Scope of this guidance

This guidance is intended for use by clinical commissioning groups to support them in commissioning acupuncture services for their local population. It may also be useful for those interested in introducing acupuncture services in their organisation or region.

This document outlines:

  • What is acupuncture?
  • How does acupuncture work?
  • What is the evidence for the efficacy of acupuncture?
  • Is acupuncture safe?
  • Who can perform acupuncture?
  • Is acupuncture cost effective?
  • How can acupuncture be incorporated into conventional healthcare?
  • How do you plan a course of acupuncture for chronic pain?

The guidance also provides resources through links to evidence on the efficacy of acupuncture and training organisations.

Download this guidance as a pdf document here.

A book of BMAS recommended protocols for chronic pain is available here. This is intended for acupuncture practitioners.

This guidance will be reviewed in April 2023.

 

Who produced this guidance?

Dr Amer Sheikh MBChB MRCGP MSc (Pain Management)

I am GP with a special interest in musculoskeletal and chronic pain. Between 2013 and 2019, I was the Musculoskeletal Clinical Lead for North-West Surrey Clinical Commissioning Group. During this time, I was responsible for the design and oversight of the Surrey Integrated Musculoskeletal Service. I have been a lecturer in acupuncture for several years and am current President of the British Medical Acupuncture Society.

Dr Mike Cummings MB ChB Dip Med Ac

I am Medical Director of the British Medical Acupuncture Society and a former military GP with a principal interest in musculoskeletal medicine. I have been teaching acupuncture techniques to GPs and other healthcare professionals for the British Medical Acupuncture Society for 25 years. I am an author and editor of the principal textbooks in the field of Western medical acupuncture.

Mr Duncan Lawler BPhysio, DipHSM, MA, Dip Med Ac

I am a physiotherapist specialising in acupuncture and pain management. I have written several books on men's health, back pain (Back to Brilliant) and positive thinking (Be the Best You).  These books feature on the recommended reading lists for a number of degree courses. I have been a lecturer and assessor in acupuncture for several years and am the current Chair of Professional Services of the British Medical Acupuncture Society.

 

Key messages

Acupuncture is an effective treatment for a range of pain-related conditions

Acupuncture is a safe practice in the hands of trained staff

Acupuncture is a cost-effective intervention

Acupuncture can be easily incorporated into standard NHS care


NICE guidelines recommend acupuncture for the treatment for tension-type headache and migraine,[1] and chronic pain.[2]

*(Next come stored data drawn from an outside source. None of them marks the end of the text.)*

(* ===== verification/Evaluator.v ===== *)
(** * The alert evaluator (web/alerts/evaluator.go)

    One evaluation queries a rule's expression and reconciles the returned
    series with the rule's persisted state rows. VictoriaMetrics is the
    argument [vm]: the answer it gives to an expression during this tick. *)
From S2P Require Import Prelude GoTime LabelsJson Fingerprint AlertStore.
From Stdlib Require Import String.

(** [vm.Vector]; a nil metric map is [None]. *)
Record Vector := { v_Metric : option (gmap string string); v_Value : float64 }.

Record instance := {
  i_fingerprint : string;
  i_labels : gmap string string;
  i_value : float64
}.

(** The evaluator's wiring that matters to one tick: whether an e-mail sender
    is configured. *)
Record Evaluator := { ev_email : bool }.

Section evaluator.
Context {R : MapRange}.
Context (e : Evaluator).

Definition instance_of (vec : Vector) : instance :=
  let labels := default ∅ (v_Metric vec) in
  {| i_fingerprint := Fingerprint labels; i_labels := labels; i_value := v_Value vec |}.

(** The map [current]: a later series with the same fingerprint replaces an
    earlier one. *)
Definition current_of (results : list Vector) : gmap string instance :=
  foldl (fun m vec => let i := instance_of vec in <[i_fingerprint i := i]> m) ∅ results.

Definition findState (states : list AlertState) (fp : string) : option AlertState :=
  List.find (fun s => bool_decide (st_Fingerprint s = fp)) states.

Definition notify (rule : AlertRule) (labels : gmap string string) (value : float64)
    (state : string) : M unit :=
  if ev_email e
  then send {| m_rule := rule; m_hostname := hostname_of labels; m_labels := labels;
               m_value := value; m_state := state |}
  else ret tt.

Definition fire (rule : AlertRule) (inst : instance) : M unit :=
  AddHistory (rule_ID rule) (rule_Name rule) (i_fingerprint inst) (i_labels inst)
    (rule_Expr rule) (i_value inst) "firing" ;;;
  t <- Now;;
  SetLastNotified (rule_ID rule) (i_fingerprint inst) t ;;;
  notify rule (i_labels inst) (i_value inst) "firing".

Definition recover (rule : AlertRule) (labels : gmap string string) (value : float64) : M unit :=
  let fp := Fingerprint labels in
  AddHistory (rule_ID rule) (rule_Name rule) fp labels (rule_Expr rule) value "recovered" ;;;
  notify rule labels value "recovered".

(** [t != nil && !t.IsZero()] *)
Definition set_time (t : option Time) : option Time :=
  t ≫= fun t => if IsZero t then None else Some t.

Definition notifyInterval : Duration := 5 * Minute.

(** [case h == nil]: a series without an active row. *)
Definition evalNew (rule : AlertRule) (now : Time) (fp : string) (inst : instance) : M unit :=
  if rule_Duration rule =? 0 then
    UpsertState (rule_ID rule) fp (i_labels inst) "firing" (i_value inst) None (Some now) ;;;
    fire rule inst
  else
    UpsertState (rule_ID rule) fp (i_labels inst) "pending" (i_value inst) (Some now) None ;;;
    ret tt.

(** [case h.Status == "pending"] *)
Definition evalPending (rule : AlertRule) (now : Time) (fp : string) (inst : instance)
    (h : AlertState) : M unit :=
  let pendingSince := default now (set_time (st_PendingSince h)) in
  if dur_mul (rule_Duration rule) Second <=? Sub now pendingSince then
    UpsertState (rule_ID rule) fp (i_labels inst) "firing" (i_value inst) None (Some now) ;;;
    fire rule inst
  else
    UpsertState (rule_ID rule) fp (i_labels inst) "pending" (i_value inst)
      (Some pendingSince) None ;;;
    ret tt.

(** [case h.Status == "firing"] *)
Definition evalFiring (rule : AlertRule) (now : Time) (fp : string) (inst : instance)
    (h : AlertState) : M unit :=
  let firingSince := default now (set_time (st_FiringSince h)) in
  let refresh := UpsertState (rule_ID rule) fp (i_labels inst) "firing" (i_value inst)
                   None (Some firingSince) in
  let rate_limited :=
    match set_time (st_LastNotifiedAt h) with
    | Some ln => if Sub now ln <? notifyInterval
                 then refresh ;;; ret tt
                 else refresh ;;; fire rule inst
    | None => refresh ;;; fire rule inst
    end in
  match set_time (st_AcknowledgedAt h) with
  | Some _ => refresh ;;; ret tt
  | None =>
      match set_time (st_SilenceUntil h) with
      | Some su => if Before now su
                   then refresh ;;; ret tt
                   else ClearAck (rule_ID rule) fp ;;; rate_limited
      | None => rate_limited
      end
  end.

(** The body of [for fp, inst := range current]. *)
Definition evalPresent (rule : AlertRule) (historical : list AlertState) (now : Time)
    (fp : string) (inst : instance) : M unit :=
  match findState historical fp with
  | None => evalNew rule now fp inst
  | Some h =>
      if bool_decide (st_Status h = "pending"%string) then evalPending rule now fp inst h
      else if bool_decide (st_Status h = "firing"%string) then evalFiring rule now fp inst h
      else ret tt
  end.

(** The body of the second loop: a persisted row whose series is gone. *)
Definition evalAbsent (rule : AlertRule) (current : gmap string instance) (h : AlertState)
    : M unit :=
  match current !! st_Fingerprint h with
  | Some _ => ret tt
  | None =>
      let clear := UpsertState (rule_ID rule) (st_Fingerprint h) (st_Labels h) "ok"
                     (st_LastValue h) None None in
      if bool_decide (st_Status h = "pending"%string) then clear ;;; ret tt
      else if bool_decide (st_Status h = "firing"%string) then
        clear ;;; ClearAck (rule_ID rule) (st_Fingerprint h) ;;;
        recover rule (st_Labels h) (st_LastValue h)
      else ret tt
  end.

Definition evaluateRule (vm : string -> result (list Vector)) (rule : AlertRule) : M unit :=
  match vm (rule_Expr rule) with
  | Err _ => ret tt
  | Ok results =>
      let current := current_of results in
      hs <- GetActiveStatesForRule (rule_ID rule);;
      match hs with
      | Err _ => ret tt
      | Ok historical =>
          now <- Now;;
          loop (fun fi => evalPresent rule historical now fi.1 fi.2) (range current) ;;;
          loop (evalAbsent rule current) historical
      end
  end.

Definition evaluate (vm : string -> result (list Vector)) : M unit :=
  rs <- GetEnabledRules;;
  match rs with
  | Err _ => ret tt
  | Ok rules => loop (evaluateRule vm) rules
  end.
End evaluator.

The International Association for the Study of Pain states:

Chronic pain treatment strategies that focus on improving the quality of life, especially those integrating behavioral and physical treatments, are preferred.[3] 

 

What is acupuncture?

‘Acupuncture’ refers to the insertion of a solid needle into any part of the human body for disease prevention or treatment. Techniques in which any substance is injected through a hollow needle are not considered to be acupuncture, nor are treatments that do not include piercing the skin.[4]

There are various forms of acupuncture:

Traditional acupuncture: this is based on Traditional Chinese Medicine in which illness is seen as an imbalance of the body, and acupuncture is used to restore the equilibrium.

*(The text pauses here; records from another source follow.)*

Lemma evaluateRule_run vm rule results w :
  w_turns w = [] -> vm (rule_Expr rule) = Ok results ->
  let historical := states_of (rule_ID rule) (active_rows (rule_ID rule) (w_db w)) in
  let current := current_of results in
  exec (evaluateRule e vm rule) w =
  exec (loop (evalAbsent e rule current) historical)
    (exec (loop (fun fi => evalPresent e rule historical (fst (Now w)) fi.1 fi.2)
             (range current)) (exec Now w)).
Proof.
  intros Hw Hvm. unfold evaluateRule. rewrite Hvm. cbv zeta.
  rewrite exec_bind. unfold GetActiveStatesForRule.
  unfold exec at 2. rewrite !db_query_ok by done. cbn [fst snd].
  by rewrite exec_bind, exec_seq.
Qed.

Lemma present_loop_acts rule historical now results w :
  calm w ->
  (forall fp, snapshot (rule_ID rule) fp historical w) ->
  let w' := exec (loop (fun fi => evalPresent e rule historical now fi.1 fi.2)
              (range (current_of results))) w in
  calm w' /\
  (forall fp v, value_now results fp = Some v -> exists i' ms hs,
     evaluated (rule_Duration rule) now ticks (Some v) (view (row (rule_ID rule) fp w)) i' ms hs /\
     observed (rule_ID rule) fp w w' i' (mailed e ms) hs) /\
  (forall fp, value_now results fp = None -> untouched (rule_ID rule) fp w w').
Proof.
  intros Hw Hsnap w'.
  destruct (loop_acts (rule_ID rule)
    (fun fi : string * instance => evalPresent e rule historical now fi.1 fi.2) fst
    (fun fi => evaluated (rule_Duration rule) now ticks (Some (i_value fi.2)))
    (range (current_of results)) w Hw (NoDup_range_keys _)) as (Hf & Hin & Hout).
  - intros [fp inst] Hx%elem_of_range. simpl. intros w0 Hw0 Hrow. rewrite <-Hrow.
    apply evalPresent_acts; [done|by eapply current_of_labelled|].
    specialize (Hsnap fp). unfold snapshot in *. by rewrite Hrow.
  - split_and!; [done| |].
    + intros fp v Hv. unfold value_now in Hv. apply fmap_Some in Hv as (inst & Hc & ->).
      by apply (Hin (fp, inst)), elem_of_range.
    + intros fp Hv%value_now_None. apply Hout. rewrite list_elem_of_fmap.
      intros ([fp' inst] & -> & Hc%elem_of_range). simpl in *. congruence.
Qed.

Western medical acupuncture: this makes diagnoses in conventional medical terms and uses needles to influence the physiology of the body according to current scientific understanding. It regards needling as a conventional treatment alongside drugs and surgery, and practice changes as evidence emerges.

Dry needling: this is used mostly to treat painful conditions by inserting needles into tender areas of the body. It contrasts with ‘wet needling’ in which substances are injected and these are thought to achieve a therapeutic effect as opposed to the needle itself.

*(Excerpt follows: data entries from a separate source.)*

Definition demo_labels : gmap string string := {["hostname" := "web1"]}%string.
Definition demo_fp : string := Fingerprint demo_labels.
Definition demo_vm : string -> result (list Vector) := fun _ =>
  Ok [{| v_Metric := Some demo_labels; v_Value := S754_zero false |}].
Definition demo_rule : AlertRule :=
  {| rule_ID := 1; rule_Name := "down"; rule_Enabled := true; rule_Expr := "up == 0";
     rule_Duration := 0; rule_Description := EmptyString; rule_CreatedAt := zero_time;
     rule_UpdatedAt := zero_time; rule_States := [] |}.
Definition slow_rule : AlertRule :=
  {| rule_ID := 1; rule_Name := "down"; rule_Enabled := true; rule_Expr := "up == 0";
     rule_Duration := 300; rule_Description := EmptyString; rule_CreatedAt := zero_time;
     rule_UpdatedAt := zero_time; rule_States := [] |}.
Definition demo_start : World :=
  {| w_db := empty_db; w_now := 1700000000 * Second; w_ticks := replicate 40 (10 * Second);
     w_turns := []; w_mail := [] |}.
Definition demo_mailer : Evaluator := {| ev_email := true |}.
Definition demo_firing : World :=
  exec (run_calls demo_mailer [Create demo_rule; Tick demo_vm]) demo_start.

Lemma demo_start_sound : sound demo_start.
Proof.
  split; [apply db_ok_empty|]. split; [|constructor]. split; [done|]. by apply Forall_replicate.
Qed.

Lemma demo_ascii : ascii_answer (demo_vm EmptyString).
Proof.
  intros vec ->%list_elem_of_singleton. simpl.
  apply (bool_decide_unpack _). vm_compute. exact I.
Qed.

Lemma demo_firing_ready : ready demo_firing.
Proof.
  split; [|vm_compute; reflexivity].
  apply run_calls_sound; [|apply demo_start_sound].
  constructor; [exact I|]. constructor; [|constructor]. intros expr. exact demo_ascii.
Qed.

Lemma demo_present rule n : Forall (present_in rule demo_fp) (replicate n demo_vm).
Proof.
  apply Forall_replicate. eexists. split; [done|]. split; [exact demo_ascii|].
  exists (S754_zero false). split; [vm_compute; reflexivity|done].
Qed.

Lemma evaluateRule_refines_witness : exists i' evs,
  transition 0 (fst (Now demo_firing)) (ticks any_clock) true
    (view (row 1 demo_fp demo_firing)) i' evs /\
  observed 1 demo_fp demo_firing (exec (evaluateRule demo_mailer demo_vm demo_rule) demo_firing)
    i' (mailed demo_mailer evs) evs.
Proof.
  destruct (evaluateRule_refines demo_mailer any_clock demo_vm demo_rule
    [{| v_Metric := Some demo_labels; v_Value := S754_zero false |}] demo_firing)
    with demo_fp as (i' & evs & hs & Ht & Ho).
  - split; [apply demo_firing_ready|exact I].
  - reflexivity.
  - apply sound_rows_stored, demo_firing_ready.
  - assert (value_now [{| v_Metric := Some demo_labels; v_Value := S754_zero false |}] demo_fp
      = Some (S754_zero false)) as E by (vm_compute; reflexivity).
    rewrite E in Ht. apply evaluated_number in Ht as [Ht ->]; [|reflexivity].
    exists i', evs. split; [exact Ht|exact Ho].
Defined.

Lemma notification_rate_witness :
  let w' := exec (evaluations demo_mailer demo_rule (replicate 30 demo_vm)) demo_firing in
  exists mails, mail_events 1 demo_fp w' = mail_events 1 demo_fp demo_firing ++ mails /\
    (mails = [] \/
     (Z.of_nat (List.length mails) - 1) * (notifyInterval - Second)
       <= w_now w' - w_now demo_firing).
Proof.
  exact (notification_rate demo_mailer demo_rule demo_fp (replicate 30 demo_vm) demo_firing
    demo_firing_ready (demo_present demo_rule 30)).
Defined.

Lemma pending_delay_witness :
  let w' := exec (evaluations demo_mailer slow_rule (replicate 20 demo_vm)) demo_start in
  mail_events 1 demo_fp w' = mail_events 1 demo_fp demo_start /\
  forall since, in_phase (view (row 1 demo_fp w')) <> Firing since.
Proof.
  apply (pending_delay demo_mailer slow_rule demo_fp (replicate 20 demo_vm) demo_start).
  - split; [apply demo_start_sound|reflexivity].
  - apply demo_present.
  - reflexivity.
  - split; vm_compute; discriminate.
  - reflexivity.
  - vm_compute. reflexivity.
Defined.

(** The rule is deleted by another request just before its evaluation reads the states,
    and a statement of that request fails. *)
Definition demo_disturbed : World :=
  {| w_db := empty_db; w_now := 1700000000 * Second; w_ticks := replicate 40 (10 * Second);
     w_turns := [undisturbed None; undisturbed None; undisturbed None;
                 {| t_others := [DeleteRuleRow 1; DeleteStates 1]; t_fault := None |};
                 undisturbed (Some "database is locked (5) (SQLITE_BUSY)"%string)];
     w_mail := [] |}.

Lemma calls_keep_db_ok_witness :
  db_ok (w_db (exec (run_calls demo_mailer
    [Restart; Create demo_rule; Tick demo_vm; Acknowledge 1 demo_fp None; Delete 1])
    demo_disturbed)).
Proof.
  apply calls_keep_db_ok.
  - do 2 (constructor; [exact I|]). constructor; [intros expr; exact demo_ascii|].
    do 2 (constructor; [exact I|]). constructor.
  - split; [apply db_ok_empty|]. split; [apply demo_start_sound|].
    repeat constructor.
Defined.

Lemma evaluateRule_frame_witness :
  untouched 2 demo_fp demo_firing (exec (evaluateRule demo_mailer demo_vm demo_rule) demo_firing).
Proof.
  apply evaluateRule_frame; [apply demo_firing_ready| |exact demo_ascii|discriminate].
  vm_compute. constructor.
Defined.

(** When the mail cannot be noted on the row the next tick mails again, ten seconds
    later: only a note that was written holds the five minutes. *)
Definition demo_unnoted : World :=
  let ok := undisturbed None in
  let busy := undisturbed (Some "database is locked (5) (SQLITE_BUSY)"%string) in
  {| w_db := empty_db; w_now := 1700000000 * Second; w_ticks := replicate 40 Second;
     w_turns := [ok; ok; ok; busy; ok; ok; ok; busy]; w_mail := [] |}.

Lemma unnoted_mail_is_repeated :
  let w' := exec (evaluations demo_mailer demo_rule (replicate 2 demo_vm)) demo_unnoted in
  mail_events 1 demo_fp w' = ["firing"; "firing"]%string /\ w_now w' - w_now demo_unnoted < notifyInterval.
Proof. vm_compute. split; reflexivity. Qed.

Trigger-point acupuncture: as the name implies, this is needling done over myofascial (muscles and its fascia) trigger points in order to treat pain and dysfunction. This is synonymous with most uses of dry needling.

 

How does acupuncture work?

The effects of acupuncture can be divided into the specific effects of the needling itself and non-specific effects related to the clinical encounter and ritualistic aspects of a hands-on technique.

The specific effects of acupuncture include:[5]

Local effects

Stimulation of sensory nerves (A-delta fibres) in skin and muscle; and increasing local blood flow and promoting healing through release of neuropeptides.

Segmental effects

This is similar to the ‘gate-theory’ of pain. Needling the same neurological segment in skin or muscle around the site of the pain affects the dorsal horn of the spinal cord at the same segmental level, causing suppression of painful stimuli, ‘closing the gate’ at that level.

General effects

Needling triggers the release of opioid peptides and activates the descending modulatory pain systems. Beta-endorphin is released in the brain and bloodstream, and enkephalin in the spinal cord. Serotonin and noradrenaline are released in the descending modulatory pain systems. Very strong acupuncture stimulation can also cause widespread pain inhibition involving the descending systems: this is referred to variously as Diffuse Noxious Inhibitory Control (DNIC), Heterotopic Noxious Conditioning Stimulation (HCNS) and most recently as Conditioned Pain Modulation (CPM). However, this level of stimulation is rarely used in clinical practice.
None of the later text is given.